Exatamente, foram todos meus professores.
Mas é em prosa.
É uma boa tradução, é a que uso com os meus alunos. Gostava muito de a traduzir, de facto gostava. Ficava com os três irmãozinhos, como se costuma dizer.
Faz falta uma tradução em verso…
Gostava muito de fazer. Aliás, o meu doutoramento foi também sobre a Eneida, sobre o Livro IV. Vamos ver! Agora façamos as Bucólicas. Vou ficar com dois terços de Vergílio traduzido. Depois, logo se vê, até porque a Eneida requer um tempo e uma disponibilidade que as Bucólicas não pedem. Pedem toda a seriedade do mundo, obviamente, mas a Eneida é maior, mais complexa. O diálogo literário é muitíssimo maior.

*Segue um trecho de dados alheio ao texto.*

(** C1, amended. For a record whose accesses stay inside the arrays:
    without the trigger [max_depth + 1 == saved_depth] the logical stack has
    exactly [max_depth] items, none of them stitched, and it is the same for
    every record with the same primary segment (the saved fields are not
    read); with the trigger it has
    [max_depth + max 0 (saved_max_depth - saved_depth + 1)] items and every
    item from index [max_depth] on is stitched and finished. *)
Theorem filter_fstack_length (c : ctx) (r : list fstack_item) (s : call_stack) :
  fstack_fits r s ->
  exists r' cnt,
    filter_fstack c r s = Some (r', cnt)
    /\ length r' = length r
    /\ (max_depth s + 1 <> saved_depth s ->
        cnt = max_depth s
        /\ (forall j f, r' !! j = Some f -> Z.of_nat j < cnt ->
            stitched f = false)
        /\ (forall s', same_primary s s' ->
            max_depth s' + 1 <> saved_depth s' ->
            filter_fstack c r s' = Some (r', cnt)))
    /\ (max_depth s + 1 = saved_depth s ->
        cnt = max_depth s + Z.max 0 (saved_max_depth s - saved_depth s + 1)
        /\ (forall j f, r' !! j = Some f ->
            max_depth s <= Z.of_nat j < cnt ->
            stitched f = true /\ finished f = true)).
Proof.
  intros (Hmd & Hsmd & Hids & Hres & Hlat & Hr & Hst).
  destruct (fstack_primary_spec c s (Z.to_nat (max_depth s)) 0 0%nat r)
    as (r1 & Hrun & Hlen1 & Hout1 & Hin1); try lia.
  simpl in Hrun.
  assert (Hwrap : wrap_u32 (max_depth s + 1) = max_depth s + 1)
    by (apply wrap_u32_id; lia).
  unfold filter_fstack. rewrite Hrun. simpl. rewrite Hwrap.
  destruct (Z.eqb_spec (max_depth s + 1) (saved_depth s)) as [Heq | Hne]; simpl.
  - (* stitched *)
    assert (Hi0 : cast_int (saved_depth s - 1) = max_depth s).
    { rewrite cast_int_id; lia. }
    rewrite Hi0. rewrite (wrap_u32_id (max_depth s)) by lia.
    assert (Hstit : stitches s = true).
    { unfold stitches. rewrite Hwrap. apply Z.eqb_eq. exact Heq. }
    destruct (Hst Hstit) as (Hsi & Hsr & Hsl & Hsb).
    destruct (Z_le_gt_dec (saved_max_depth s) (max_depth s)) as [Hle | Hgt].
    + replace (Z.to_nat (saved_max_depth s - max_depth s)) with 0%nat by lia.
      simpl. exists r1, (Z.of_nat (Z.to_nat (max_depth s))).
      split; [reflexivity|]. split; [exact Hlen1|]. split; [intros; lia|].
      intros _. split; [lia|]. intros j f _ Hj. lia.
    + destruct (fstack_saved_spec c s
                  (Z.to_nat (saved_max_depth s - max_depth s))
                  (max_depth s) (Z.to_nat (max_depth s)) r1)
        as (r2 & Hrun2 & Hlen2 & Hout2 & Hin2); try lia.
      rewrite Hrun2. simpl.
      exists r2, (Z.of_nat (Z.to_nat (max_depth s)
                            + Z.to_nat (saved_max_depth s - max_depth s))).
      split; [reflexivity|]. split; [congruence|]. split; [intros; lia|].
      intros _. split; [lia|]. intros j f Hf Hj.
      destruct (Hin2 (j - Z.to_nat (max_depth s))%nat ltac:(lia))
        as (id & v & l & _ & _ & _ & Hitem).
      replace (Z.to_nat (max_depth s) + (j - Z.to_nat (max_depth s)))%nat
        with j in Hitem by lia.
      rewrite Hf in Hitem. injection Hitem as ->. split; reflexivity.
  - (* not stitched *)
    exists r1, (Z.of_nat (Z.to_nat (max_depth s))).
    split; [reflexivity|]. split; [exact Hlen1|]. split; [|intros; lia].
    intros _. split; [lia|]. split.
    + intros j f Hf Hj.
      destruct (Hin1 j ltac:(lia)) as (id & v & l & old & _ & _ & _ & _ & Hitem).
      simpl in Hitem. rewrite Hf in Hitem. injection Hitem as ->. reflexivity.
    + intros s' Hsame Hne'.
      pose proof Hsame as (_ & _ & _ & _ & Hmd').
      unfold filter_fstack.
      rewrite (fstack_primary_ext c s s' _ Hsame), Hmd', Hrun. simpl.
      rewrite Hwrap. rewrite <- Hmd'.
      destruct (Z.eqb_spec (max_depth s' + 1) (saved_depth s')); [contradiction|].
      simpl. rewrite Hmd'. reflexivity.
Qed.
(** * audio-notes-app: the turn-reassembly session and the text analytics

    A shallow embedding of the backend server of the audio-notes
    application (the live-transcription message handler, [generateAdvancedSummary],
    [generateEnhancedNotes] and their helpers) together with the properties
    its specification states about them.

    JavaScript strings are sequences of UTF-16 code units; they are modelled
    as lists of code units.  Numbers that the code only counts with are
    [nat] or [Z]; the floating-point scores are binary64 values. *)

From Stdlib Require Import Strings.String Strings.Ascii.
From Stdlib Require Import Bool Arith ZArith NArith QArith Lia.
From Stdlib Require Import Floats.PrimFloat Floats.SpecFloat Floats.FloatOps.
From Stdlib Require Import Numbers.Cyclic.Int63.Uint63.
From Stdlib Require Import List Permutation Sorting.Sorted.
Import ListNotations.
Local Open Scope list_scope.
Local Open Scope nat_scope.

Set Implicit Arguments.

(** ** JavaScript strings and arrays *)

Module JS.

(** A string is the list of its UTF-16 code units. *)
Definition jsstring := list N.

(** An ASCII literal of the source, as a JavaScript string. *)
Definition lit (s : string) : jsstring :=
  List.map N_of_ascii (list_ascii_of_string s).

Definition str_eqb (a b : jsstring) : bool :=
  if list_eq_dec N.eq_dec a b then true else false.

(** [WhiteSpace] and [LineTerminator] of ECMAScript: what [String.prototype.trim]
    strips and what the regular-expression class [\s] matches. *)
Definition is_ws (c : N) : bool :=
  ((9 <=? c) && (c <=? 13) || (c =? 32) || (c =? 160) || (c =? 5760)
   || (8192 <=? c) && (c <=? 8202) || (c =? 8232) || (c =? 8233)
   || (c =? 8239) || (c =? 8287) || (c =? 12288) || (c =? 65279))%N.

Fixpoint trimStart (s : jsstring) : jsstring :=
  match s with
  | c :: r => if is_ws c then trimStart r else s
  | [] => []
  end.

Definition trimEnd (s : jsstring) : jsstring := rev (trimStart (rev s)).

(** [s.trim()] *)
Definition trim (s : jsstring) : jsstring := trimEnd (trimStart s).

(** [parts.join(sep)] *)
Fixpoint join (sep : jsstring) (parts : list jsstring) : jsstring :=
  match parts with
  | [] => []
  | [p] => p
  | p :: rest => p ++ sep ++ join sep rest
  end.

(** A string is truthy when it is not empty. *)
Definition truthy (s : jsstring) : bool :=
  match s with [] => false | _ => true end.

(** [arr.sort(cmp)].  ECMAScript requires the sort to be stable, so for a
    consistent comparator the result is the one of any stable sort; this is
    insertion sort.  [after a b] says that the comparator is positive at
    [(a, b)], that is, that [a] has to come after [b]. *)
Section Sort.
Variable A : Type.
Variable after : A -> A -> bool.

Fixpoint insert (x : A) (l : list A) : list A :=
  match l with
  | [] => [x]
  | y :: r => if after x y then y :: insert x r else x :: l
  end.

Definition Array_sort (l : list A) : list A := fold_right insert [] l.
End Sort.

(** [s.startsWith(p)] *)
Fixpoint startsWith (s p : jsstring) : bool :=
  match p, s with
  | [], _ => true
  | a :: p', b :: s' => (a =? b)%N && startsWith s' p'
  | _ :: _, [] => false
  end.

(** What is left of [s] after its longest prefix of code units that satisfy [f]. *)
Fixpoint dropWhile (f : N -> bool) (s : jsstring) : jsstring :=
  match s with
  | c :: r => if f c then dropWhile f r else s
  | [] => []
  end.

(** The first code unit of [s] exists and satisfies [f]. *)
Definition head_is (f : N -> bool) (s : jsstring) : bool :=
  match s with
  | c :: _ => f c
  | [] => false
  end.

(** [s.split(/\s+/)]: the pieces between the maximal runs of white space.
    [cur] is the piece being read, reversed; [inws] says that the last code
    unit read was white space.  The empty string splits into one empty
    piece, and white space at an end leaves an empty piece there. *)
Fixpoint split_ws_from (cur : jsstring) (inws : bool) (s : jsstring) : list jsstring :=
  match s with
  | [] => [rev cur]
  | c :: r =>
      if is_ws c then
        if inws then split_ws_from [] true r
        else rev cur :: split_ws_from [] true r
      else split_ws_from (c :: cur) false r
  end.

Definition split_ws (s : jsstring) : list jsstring := split_ws_from [] false s.

(** [s.split(sep)] for a non-empty literal [sep]: the occurrences are found
    from the left and do not overlap.  [skip] counts the code units of a
    separator just found that are still to be passed over. *)
Fixpoint split_lit_from (sep : jsstring) (skip : nat) (cur : jsstring) (s : jsstring)
  : list jsstring :=
  match s with
  | [] => [rev cur]
  | c :: r =>
      match skip with
      | S k => split_lit_from sep k cur r
      | O =>
          if startsWith s sep
          then rev cur :: split_lit_from sep (length sep - 1) [] r
          else split_lit_from sep 0 (c :: cur) r
      end
  end.

Definition split_lit (sep s : jsstring) : list jsstring := split_lit_from sep 0 [] s.

(** The classes [\w] and [\d] of a regular expression without the [u] flag. *)
Definition is_digit (c : N) : bool := ((48 <=? c) && (c <=? 57))%N.

Definition is_word (c : N) : bool :=
  (is_digit c || (65 <=? c) && (c <=? 90) || (c =? 95) || (97 <=? c) && (c <=? 122))%N.

(** Matching under the [i] flag.  The patterns of this program consist of
    ASCII letters, the space and four Japanese characters; without the [u]
    flag a code unit outside ASCII is never identified with an ASCII one, and
    the Japanese characters have no case, so a pattern code unit matches the
    code units that are equal to it up to the case of ASCII letters. *)
Definition ascii_upper (c : N) : N :=
  if ((97 <=? c) && (c <=? 122))%N then (c - 32)%N else c.

Definition ci_eqb (a b : N) : bool := (ascii_upper a =? ascii_upper b)%N.

(** [pat] matches at the start of [s], ignoring case: what follows it. *)
Fixpoint match_ci (pat s : jsstring) : option jsstring :=
  match pat, s with
  | [], _ => Some s
  | p :: pat', c :: s' => if ci_eqb p c then match_ci pat' s' else None
  | _ :: _, [] => None
  end.

(** [/\b(alt1|alt2|...)\b/i.test(s)].  A position is a word boundary when
    exactly one of the code units around it is a word character.
    [prev_word] says whether the code unit before the position is one. *)
Definition alt_at (prev_word : bool) (s alt : jsstring) : bool :=
  match match_ci alt s with
  | Some rest =>
      negb (Bool.eqb prev_word (head_is is_word s))
      && negb (Bool.eqb (head_is is_word (rev alt)) (head_is is_word rest))
  | None => false
  end.

Fixpoint test_from (alts : list jsstring) (prev_word : bool) (s : jsstring) : bool :=
  existsb (alt_at prev_word s) alts
  || match s with
     | [] => false
     | c :: r => test_from alts (is_word c) r
     end.

Definition test_words (alts : list jsstring) (s : jsstring) : bool :=
  test_from alts false s.

(** *** Numbers *)

(** A count as a JavaScript number. *)
Definition Number_of_nat (n : nat) : float :=
  PrimFloat.of_uint63 (Uint63.of_Z (Z.of_nat n)).

Definition Number_of_Z (z : Z) : float :=
  if (z <? 0)%Z then PrimFloat.opp (PrimFloat.of_uint63 (Uint63.of_Z (- z)))
  else PrimFloat.of_uint63 (Uint63.of_Z z).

E o próprio latim é mais complicado.
Exatamente, exatamente. Aliás, quando às vezes penso em traduzir a Eneida, penso logo em comprar aqueles comentários todos maravilhosos para ler [risos]. Porque não é só fazer a tradução. Quer seja para publicar ou não, não há nada que me impeça de pegar no livro e começar a traduzi-lo, mas quero saber mais sobre aqueles textos, sobre aqueles escritos. Quem sabe se, um dia, daqui a quatro ou cinco anos não falamos [risos].